Try it:
Pull out each line of the data that includes the word "OContextSnapshot".

Task material:
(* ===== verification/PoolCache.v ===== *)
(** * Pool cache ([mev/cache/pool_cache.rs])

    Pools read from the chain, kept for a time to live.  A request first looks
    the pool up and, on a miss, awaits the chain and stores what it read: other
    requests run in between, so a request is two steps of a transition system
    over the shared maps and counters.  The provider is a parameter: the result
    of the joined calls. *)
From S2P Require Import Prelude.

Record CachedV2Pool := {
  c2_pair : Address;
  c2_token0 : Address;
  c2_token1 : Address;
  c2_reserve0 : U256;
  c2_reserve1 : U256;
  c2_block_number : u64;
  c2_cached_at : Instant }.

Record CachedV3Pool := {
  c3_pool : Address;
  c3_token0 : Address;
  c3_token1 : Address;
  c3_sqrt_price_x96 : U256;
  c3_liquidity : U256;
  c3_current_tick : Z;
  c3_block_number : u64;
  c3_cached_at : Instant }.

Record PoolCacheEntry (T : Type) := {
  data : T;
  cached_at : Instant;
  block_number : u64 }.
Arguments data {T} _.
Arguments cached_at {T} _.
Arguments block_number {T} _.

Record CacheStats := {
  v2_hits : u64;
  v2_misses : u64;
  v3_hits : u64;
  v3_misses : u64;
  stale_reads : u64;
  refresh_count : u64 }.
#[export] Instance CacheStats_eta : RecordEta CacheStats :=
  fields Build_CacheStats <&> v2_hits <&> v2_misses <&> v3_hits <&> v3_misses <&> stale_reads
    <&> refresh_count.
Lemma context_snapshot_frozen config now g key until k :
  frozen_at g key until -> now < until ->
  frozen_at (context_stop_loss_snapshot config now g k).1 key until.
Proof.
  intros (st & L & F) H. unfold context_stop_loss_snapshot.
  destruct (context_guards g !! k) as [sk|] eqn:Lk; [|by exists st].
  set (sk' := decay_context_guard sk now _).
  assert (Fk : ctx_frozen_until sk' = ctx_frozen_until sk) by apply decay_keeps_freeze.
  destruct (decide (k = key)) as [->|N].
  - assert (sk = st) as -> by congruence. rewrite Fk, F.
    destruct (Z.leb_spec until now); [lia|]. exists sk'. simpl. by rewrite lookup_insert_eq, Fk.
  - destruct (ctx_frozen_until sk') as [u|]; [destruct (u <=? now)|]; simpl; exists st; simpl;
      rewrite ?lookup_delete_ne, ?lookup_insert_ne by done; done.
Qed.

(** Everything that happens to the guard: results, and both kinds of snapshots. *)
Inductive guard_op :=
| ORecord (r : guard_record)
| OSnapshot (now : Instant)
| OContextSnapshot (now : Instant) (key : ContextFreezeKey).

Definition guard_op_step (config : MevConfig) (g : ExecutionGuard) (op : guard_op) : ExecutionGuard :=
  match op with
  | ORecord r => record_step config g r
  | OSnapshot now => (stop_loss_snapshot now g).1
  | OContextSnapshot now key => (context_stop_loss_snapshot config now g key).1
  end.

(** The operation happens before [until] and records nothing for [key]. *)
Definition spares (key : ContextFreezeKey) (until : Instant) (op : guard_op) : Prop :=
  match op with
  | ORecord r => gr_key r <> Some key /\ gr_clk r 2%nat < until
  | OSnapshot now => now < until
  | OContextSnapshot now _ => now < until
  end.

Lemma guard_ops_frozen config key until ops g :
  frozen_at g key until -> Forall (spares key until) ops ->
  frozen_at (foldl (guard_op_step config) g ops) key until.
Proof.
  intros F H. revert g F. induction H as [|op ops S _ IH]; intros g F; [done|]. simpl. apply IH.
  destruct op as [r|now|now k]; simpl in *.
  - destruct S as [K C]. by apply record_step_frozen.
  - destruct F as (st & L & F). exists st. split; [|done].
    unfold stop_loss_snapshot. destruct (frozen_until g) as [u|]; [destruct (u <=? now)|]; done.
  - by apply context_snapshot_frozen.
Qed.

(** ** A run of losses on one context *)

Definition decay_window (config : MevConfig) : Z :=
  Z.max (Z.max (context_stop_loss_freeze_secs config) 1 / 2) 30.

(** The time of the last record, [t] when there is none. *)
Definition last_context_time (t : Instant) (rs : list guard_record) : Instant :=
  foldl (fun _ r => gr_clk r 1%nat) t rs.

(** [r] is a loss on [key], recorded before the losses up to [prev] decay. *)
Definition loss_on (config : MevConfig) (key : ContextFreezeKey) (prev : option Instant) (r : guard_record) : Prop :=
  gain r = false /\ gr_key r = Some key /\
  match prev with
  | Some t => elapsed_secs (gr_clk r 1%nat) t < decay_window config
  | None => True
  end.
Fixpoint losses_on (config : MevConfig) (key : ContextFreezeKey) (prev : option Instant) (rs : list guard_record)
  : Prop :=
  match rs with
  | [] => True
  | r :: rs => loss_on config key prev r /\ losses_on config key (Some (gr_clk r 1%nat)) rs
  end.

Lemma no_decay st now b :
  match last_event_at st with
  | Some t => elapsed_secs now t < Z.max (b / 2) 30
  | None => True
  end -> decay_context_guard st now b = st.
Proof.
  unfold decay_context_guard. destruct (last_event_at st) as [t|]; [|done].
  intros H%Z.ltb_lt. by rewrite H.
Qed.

Result:
| OContextSnapshot (now : Instant) (key : ContextFreezeKey).
  | OContextSnapshot now key => (context_stop_loss_snapshot config now g key).1
  | OContextSnapshot now _ => now < until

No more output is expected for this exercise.